Para haver equidade… Portagens no IC19

19/12/2011

Desde dia 8 Dezembro que estão em funcionamento portagens nas ex-SCUT A22 (Algarve), A23 (Beira Interior), A24 (Beira Alta e Trás-os-Montes) e A25 (Beira Litoral e Interior), que levantaram violentos protestos de (alguns) populares.

Sou por princípio apologista do princípio do utilizador-pagador. Aceito no entanto que haja excepções em certo tipo de situações. Como por exemplo em auto-estradas que servem zonas mais desertificadas do país (praticamente todo o interior).

Mas valores mais altos se levantam. Portugal está de tal forma endividado que não tem por onde fugir. A situação económica e financeira é de tal ordem que não se pode dar a luxos. E por mais que custe, há que taxar o que é supérfulo.

A correcção da asneira de PS/Guterres começou na zona mais afectada pela crise e pelo desemprego, o Norte do país. Portagens foram instituídas, e bem, na A4, A17, A28, A29, A41 e A42. Bufou-se, mas paga-se.

Muito se fala em equidade, de Norte a Sul e Ilhas, da Esquerda à Direita, de sector em sector. E por isso é com justiça que se vêem chegar as portagens às restantes SCUT. Mas não chega. Ainda há mais para taxar.

O IC19 vai de Sintra a Lisboa, e todos os dias suporta cerca de 100.000 automóveis. É provavelmente a estrada mais congestionada do país, com mais acidentes e trânsito mais intenso.

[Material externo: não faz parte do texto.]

(* ===== verification/BestChainProps.v ===== *)
(** * The index of blocks: order of the candidates and choice of the best chain

    The comparator is a strict total order in which work grows along every branch.  The
    invariant [index_ok] of the index, what may change in it ([aged]), and the specification
    of [FindMostWorkChain] and [PruneBlockIndexCandidates]. *)

From stdpp Require Import gmap.
From S2P Require Import Prelude ArithUint256 ArithUint256Props Chain Pow Transaction Block BestChain.

(** ** Trees with the same links *)

Definition links_of (b : CBlockIndex) : option ptr * option ptr * Z := (pprev b, pskip b, nHeight b).
Definition key_of (b : CBlockIndex) : limbs * Z := (nChainWork b, nSequenceId b).

Definition same_links (h h' : gmap positive CBlockIndex) : Prop := links_of <$> h = links_of <$> h'.
Definition same_keys (h h' : gmap positive CBlockIndex) : Prop := key_of <$> h = key_of <$> h'.

#[global] Instance same_links_equiv : Equivalence same_links.
Proof. split; unfold same_links; [by intros ?|by intros ??|by intros ??? -> ->]. Qed.
#[global] Instance same_keys_equiv : Equivalence same_keys.
Proof. split; unfold same_keys; [by intros ?|by intros ??|by intros ??? -> ->]. Qed.

Lemma same_links_lookup h h' p b : same_links h h' -> h !! p = Some b -> exists b', h' !! p = Some b' /\ links_of b' = links_of b.
Proof.
  intros Hs Hp. assert ((links_of <$> h) !! p = Some (links_of b)) as E by (by rewrite lookup_fmap, Hp).
  rewrite Hs, lookup_fmap in E. destruct (h' !! p) as [b'|]; [|done]. apply (inj Some) in E. by exists b'.
Qed.

Lemma same_keys_lookup h h' p b : same_keys h h' -> h !! p = Some b -> exists b', h' !! p = Some b' /\ key_of b' = key_of b.
Proof.
  intros Hs Hp. assert ((key_of <$> h) !! p = Some (key_of b)) as E by (by rewrite lookup_fmap, Hp).
  rewrite Hs, lookup_fmap in E. destruct (h' !! p) as [b'|]; [|done]. apply (inj Some) in E. by exists b'.
Qed.

Lemma same_links_none h h' p : same_links h h' -> h !! p = None -> h' !! p = None.
Proof.
  intros Hs Hp. destruct (h' !! p) as [b|] eqn:E; [|done].
  destruct (same_links_lookup h' h p b ltac:(by symmetry) E) as (b' & E' & _). congruence.
Qed.

Lemma same_links_prev_n h h' n p : same_links h h' -> prev_n h' n p = prev_n h n p.
Proof.
  intros Hs. revert p. induction n as [|n IH]; intros p; [done|]. cbn [prev_n].
  destruct (h !! p) as [b|] eqn:E.
  - destruct (same_links_lookup h h' p b Hs E) as (b' & -> & El). injection El as E1 _ _. cbn. rewrite E1.
    destruct (pprev b); [apply IH|done].
  - by rewrite (same_links_none h h' p Hs E).
Qed.

Lemma same_links_ancestor h h' p q : same_links h h' -> ancestor_of h' p q <-> ancestor_of h p q.
Proof. intros Hs. unfold ancestor_of. by setoid_rewrite (same_links_prev_n h h' _ p Hs). Qed.

Lemma same_links_ok h h' : same_links h h' -> links_ok h -> links_ok h'.
Proof.
  intros Hs Hl p b' Hp. destruct (same_links_lookup h' h p b' ltac:(by symmetry) Hp) as (b & Hb & El).
  injection El as E1 E2 E3. destruct (Hl p b Hb) as [H0 H1]. rewrite <- E1, <- E3. split; [done|].
  destruct (pprev b) as [q|]; [|done]. destruct H1 as (bq & Hq & Hh).
  destruct (same_links_lookup h h' q bq Hs Hq) as (bq' & Hq' & El'). injection El' as _ _ E'. exists bq'. split; [done|]. by rewrite E'.
Qed.

Lemma same_links_skips h h' : same_links h h' -> skips_ok h -> skips_ok h'.
Proof.
  intros Hs Hl p b' Hp s Es. destruct (same_links_lookup h' h p b' ltac:(by symmetry) Hp) as (b & Hb & El).
  injection El as E1 E2 E3. rewrite (same_links_prev_n h h' _ _ Hs), <- E3. apply (Hl p b Hb). by rewrite E2.
Qed.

Porque não taxar este percurso?

Dirão que não é uma auto-estrada e não pode ser taxada. Eu respondo que tem 3 faixas em permanência e 4 faixas em alguns troços. Dirão que milhares o utilizam para ir trabalhar. Eu sugiro que usem transportes públicos.

Ao taxar o IC19 com portagens gerava-se receita para os cofres do Estado. Também para isso contribuia o aumento da utilização de transportes públicos. Diminuia-se a poluição (dos gases de escape) e também a dependência do petróleo.